BMC Health Services Research (Jan 2025)
Improving the healthcare user experience: an optimization model grounded in patient-centredness
Abstract
Abstract Background Patient satisfaction and experience are key outcomes of healthcare and can be computed as powerful measures of service quality. Understand what affects them is essential for service quality improvement. Investigating whether the care setting (i.e., medical or surgical) can impact the patients’ perception of the quality can be also important for the actionability of this data. The aim is to explore which experiential factors should be prioritized to improve patient satisfaction with hospitalization service, using experience items as intermediate results and considering different settings. Methods Patient-reported experience measures are used in an Italian region. This study uses the optimization approach to identify factors of healthcare user experience affecting and enhancing satisfaction.

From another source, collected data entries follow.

(* ===== verification/Text.v ===== *)
(** * Decimal text: what the program uses of sprintf, sscanf and isdigit

    A C string is the list of its characters. The functions of the C library
    that print and read decimal numbers, with the lemmas that take what one
    prints to what the other reads. The argument of [sscanf] has to be a
    string, with its terminator: on octets that no null terminates it is
    undefined (C11 7.21.6.7, 7.1.1), whatever of them it would need. *)

From S2P Require Import Prelude.
Open Scope Z_scope.
Open Scope c_scope.

(** ** Printing *)

(** The characters of [%u]. *)
Fixpoint utoa (fuel : nat) (n : Z) : list Z :=
  match fuel with
  | O => []
  | S fuel' => (if n <? 10 then [] else utoa fuel' (n / 10)) ++ [48 + n mod 10]
  end.

Definition print_u (n : Z) : list Z := utoa 10 n.

(** The characters of [%0wd]. *)
Definition print_0d (w n : Z) : list Z :=
  let sign := if n <? 0 then [45] else [] in
  let ds := utoa 10 (Z.abs n) in
  sign ++ repeat 48 (Z.to_nat (w - zlen sign - zlen ds)) ++ ds.

(** ** Reading *)

Definition is_digit (c : Z) : bool := (48 <=? c) && (c <=? 57).

Fixpoint span_digits (s : list Z) : list Z * list Z :=
  match s with
  | c :: s' => if is_digit c then let '(ds, r) := span_digits s' in (c :: ds, r) else ([], s)
  | [] => ([], [])
  end.

(** The number a run of digits denotes. *)
Definition digits_value (ds : list Z) : Z := fold_left (fun a c => a * 10 + (c - 48)) ds 0.

Definition is_space (c : Z) : bool := (c =? 32) || ((9 <=? c) && (c <=? 13)).

Fixpoint skip_space (s : list Z) : cres (list Z) :=
  match s with
  | [] => UB
  | c :: s' => if is_space c then skip_space s' else Val s
  end.

(** At most [w] digits, and the rest of the string. *)
Fixpoint scan_digits (w : nat) (s : list Z) : cres (list Z * list Z) :=
  match w, s with
  | O, _ => Val ([], s)
  | S _, [] => UB
  | S w', c :: s' =>
      if is_digit c then ' (ds, r) <- scan_digits w' s';; Val (c :: ds, r) else Val ([], s)
  end.

(** The conversion [%wd]; [None] is a matching or an input failure. *)
Definition scan_d (w : nat) (s : list Z) : cres (option (Z * list Z)) :=
  s <- skip_space s;;
  match s with
  | [] => UB
  | c :: s' =>
      let '(sign, w, s) :=
        if c =? 45 then (-1, pred w, s') else if c =? 43 then (1, pred w, s') else (1, w, s) in
      ' (ds, r) <- scan_digits w s;;
      Val (match ds with [] => None | _ :: _ => Some (sign * digits_value ds, r) end)
  end.

(** A format of such conversions: their values, when all of them succeed. *)
Fixpoint scan_fields (ws : list nat) (s : list Z) : cres (option (list Z)) :=
  match ws with
  | [] => Val (Some [])
  | w :: ws' =>
      r <- scan_d w s;;
      match r with
      | None => Val None
      | Some (n, s') => cmap (option_map (cons n)) (scan_fields ws' s')
      end
  end.

(** There is a null in the array. *)
Definition terminated (s : list Z) : bool := existsb (Z.eqb 0) s.

Definition sscanf (ws : list nat) (s : list Z) : cres (option (list Z)) :=
  if terminated s then scan_fields ws s else UB.

(** * Lemmas *)

Lemma span_digits_app ds r : Forall (fun c => is_digit c = true) ds ->
  match r with [] => True | c :: _ => is_digit c = false end -> span_digits (ds ++ r) = (ds, r).
Proof.
  induction 1 as [|c ds C _ IH]; intros R; cbn [app span_digits].
  - destruct r as [|c r]; [reflexivity|]; simpl; rewrite R; reflexivity.
  - rewrite C, IH by exact R; reflexivity.
Qed.

Lemma utoa_spec fuel : forall n, 0 <= n < 10 ^ Z.of_nat fuel -> (0 < fuel)%nat ->
  Forall (fun c => is_digit c = true) (utoa fuel n) /\ utoa fuel n <> [] /\ (length (utoa fuel n) <= fuel)%nat /\
  fold_left (fun a c => a * 10 + (c - 48)) (utoa fuel n) 0 = n.
Proof.
  induction fuel as [|fuel IH]; intros n R F; [lia|]; cbn [utoa].
  pose proof (Z.mod_pos_bound n 10 ltac:(lia)) as M; pose proof (Z.div_mod n 10 ltac:(lia)) as D.
  assert (Dg : is_digit (48 + n mod 10) = true).
  { unfold is_digit; apply andb_true_iff; split; [apply Z.leb_le | apply Z.leb_le]; lia. }
  destruct (Z.ltb_spec n 10).
  - cbn [app fold_left length]; split; [repeat constructor; exact Dg|]; split; [discriminate|]; split; [lia|].
    rewrite Z.mod_small by lia; lia.
  - rewrite Nat2Z.inj_succ, Z.pow_succ_r in R by lia.
    destruct (IH (n / 10)) as (A & B & C & E).
    + split; [apply Z.div_pos; lia | apply Z.div_lt_upper_bound; lia].
    + destruct fuel; [cbn in R; lia | lia].
    + split; [apply Forall_app; split; [exact A | repeat constructor; exact Dg]|].
      split; [intros Q; apply app_eq_nil in Q; destruct Q; discriminate|].
      split; [rewrite length_app; simpl; lia|].
      rewrite fold_left_app, E; cbn [fold_left]; lia.
Qed.

Lemma digits_value_app a b : digits_value (a ++ b) = digits_value a * 10 ^ zlen b + digits_value b.
Proof.
  unfold digits_value; rewrite fold_left_app; generalize (fold_left (fun a c => a * 10 + (c - 48)) a 0) as x.
  induction b as [|c b IH] using rev_ind; intros x; [cbn; lia|].
  rewrite !fold_left_app, IH; cbn [fold_left]; rewrite zlen_app, zlen_one, Z.pow_add_r by (try lia; apply zlen_nonneg); lia.
Qed.

Lemma digits_value_zeros k ds : digits_value (repeat 48 k ++ ds) = digits_value ds.
Proof. unfold digits_value; induction k; cbn [repeat app fold_left]; [reflexivity | exact IHk]. Qed.

Lemma utoa_fuel w : forall fuel n, 0 <= n < 10 ^ Z.of_nat w -> (0 < w <= fuel)%nat -> utoa fuel n = utoa w n.
Proof.
  induction w as [|w IH]; intros [|fuel] n R F; try lia; cbn [utoa].
  destruct (Z.ltb_spec n 10); [reflexivity|]; f_equal.
  rewrite Nat2Z.inj_succ, Z.pow_succ_r in R by lia; destruct w; [cbn in R; lia|].
  apply IH; [|lia]; split; [apply Z.div_pos; lia | apply Z.div_lt_upper_bound; lia].
Qed.

(** A number of at most [w] digits is printed in exactly [w]. *)
Lemma print_0d_spec w n : (0 < w <= 10)%nat -> 0 <= n < 10 ^ Z.of_nat w ->
  Forall (fun c => is_digit c = true) (print_0d (Z.of_nat w) n) /\ length (print_0d (Z.of_nat w) n) = w /\
  digits_value (print_0d (Z.of_nat w) n) = n.
Proof.
  intros W N; unfold print_0d; destruct (Z.ltb_spec n 0); [lia|]; rewrite Z.abs_eq by lia; cbn [app].
  rewrite (utoa_fuel w) by lia; destruct (utoa_spec w n N) as (D & _ & L & V); [lia|].
  change (zlen (@nil Z)) with 0; split; [|split].
  - apply Forall_app; split; [|exact D]; apply Forall_forall; intros c C; apply repeat_spec in C; subst; reflexivity.
  - rewrite length_app, repeat_length; unfold zlen; lia.
  - rewrite digits_value_zeros; exact V.
Qed.

Lemma digit_not_space c : is_digit c = true -> is_space c = false /\ (c =? 45) = false /\ (c =? 43) = false.
Proof.
  unfold is_digit, is_space; intros D; apply andb_true_iff in D as [D1 D2]; apply Z.leb_le in D1, D2.
  rewrite !(proj2 (Z.eqb_neq c _)) by lia; rewrite (proj2 (Z.leb_gt c 13)) by lia; rewrite andb_false_r; auto.
Qed.

Lemma scan_digits_app ds r : Forall (fun c => is_digit c = true) ds -> scan_digits (length ds) (ds ++ r) = Val (ds, r).
Proof.
  induction 1 as [|c ds C _ IH]; cbn [length app scan_digits]; [reflexivity|]; rewrite C, IH; reflexivity.
Qed.

(** [%wd] reads back what [%0wd] printed, and no further. *)
Lemma scan_print w n r : (0 < w <= 10)%nat -> 0 <= n < 10 ^ Z.of_nat w ->
  scan_d w (print_0d (Z.of_nat w) n ++ r) = Val (Some (n, r)).
Proof.
  intros W N; destruct (print_0d_spec w n W N) as (D & L & V); revert D L V.
  generalize (print_0d (Z.of_nat w) n) as ds; intros ds D L V; unfold scan_d; subst w.
  destruct ds as [|c ds]; [simpl in W; lia|]; inversion D as [|? ? C D']; subst.
  destruct (digit_not_space c C) as (S1 & S2 & S3); cbn [app skip_space]; rewrite S1; cbn [cbind].
  rewrite S2, S3; change (c :: ds ++ r) with ((c :: ds) ++ r); rewrite scan_digits_app by exact D; cbn [cbind].
  rewrite Z.mul_1_l; reflexivity.
Qed.

Lemma terminated_app a b : terminated b = true -> terminated (a ++ b) = true.
Proof. unfold terminated; rewrite existsb_app; intros ->; apply orb_true_r. Qed.

Lemma terminated_none s : Forall (fun c => c <> 0) s -> terminated s = false.
Proof.
  induction 1 as [|c s C _ IH]; cbn [terminated existsb]; [reflexivity|].
  rewrite (proj2 (Z.eqb_neq 0 c)) by congruence; exact IH.
Qed.

(** One conversion after another, on what precedes a terminated string. *)
Lemma sscanf_print w n ws r : (0 < w <= 10)%nat -> 0 <= n < 10 ^ Z.of_nat w -> terminated r = true ->
  sscanf (w :: ws) (print_0d (Z.of_nat w) n ++ r) = cmap (option_map (cons n)) (sscanf ws r).
Proof.
  intros W N T; unfold sscanf; rewrite (terminated_app _ _ T), T; cbn [scan_fields]; rewrite scan_print by assumption; reflexivity.
Qed.

Lemma sscanf_nil r : terminated r = true -> sscanf [] r = Val (Some []).
Proof. intros T; unfold sscanf; rewrite T; reflexivity. Qed.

Results The results confirm that, among the significant determinants of satisfaction, some specific experiential aspects emerged as the potential primary focus to be prioritized in improvement actions. These aspects vary according to the specific departmental area. Conclusions The study presents an optimization model directly informed by healthcare service users, utilizing their insights to drive healthcare delivery improvements. It emphasizes the necessity of not only collect patient perspectives but also applying different methodologies to understand what matters to patients and what interventions could be prioritized, and to strategically use diverse insights to enhance the delivery of healthcare services and patient experience and satisfaction.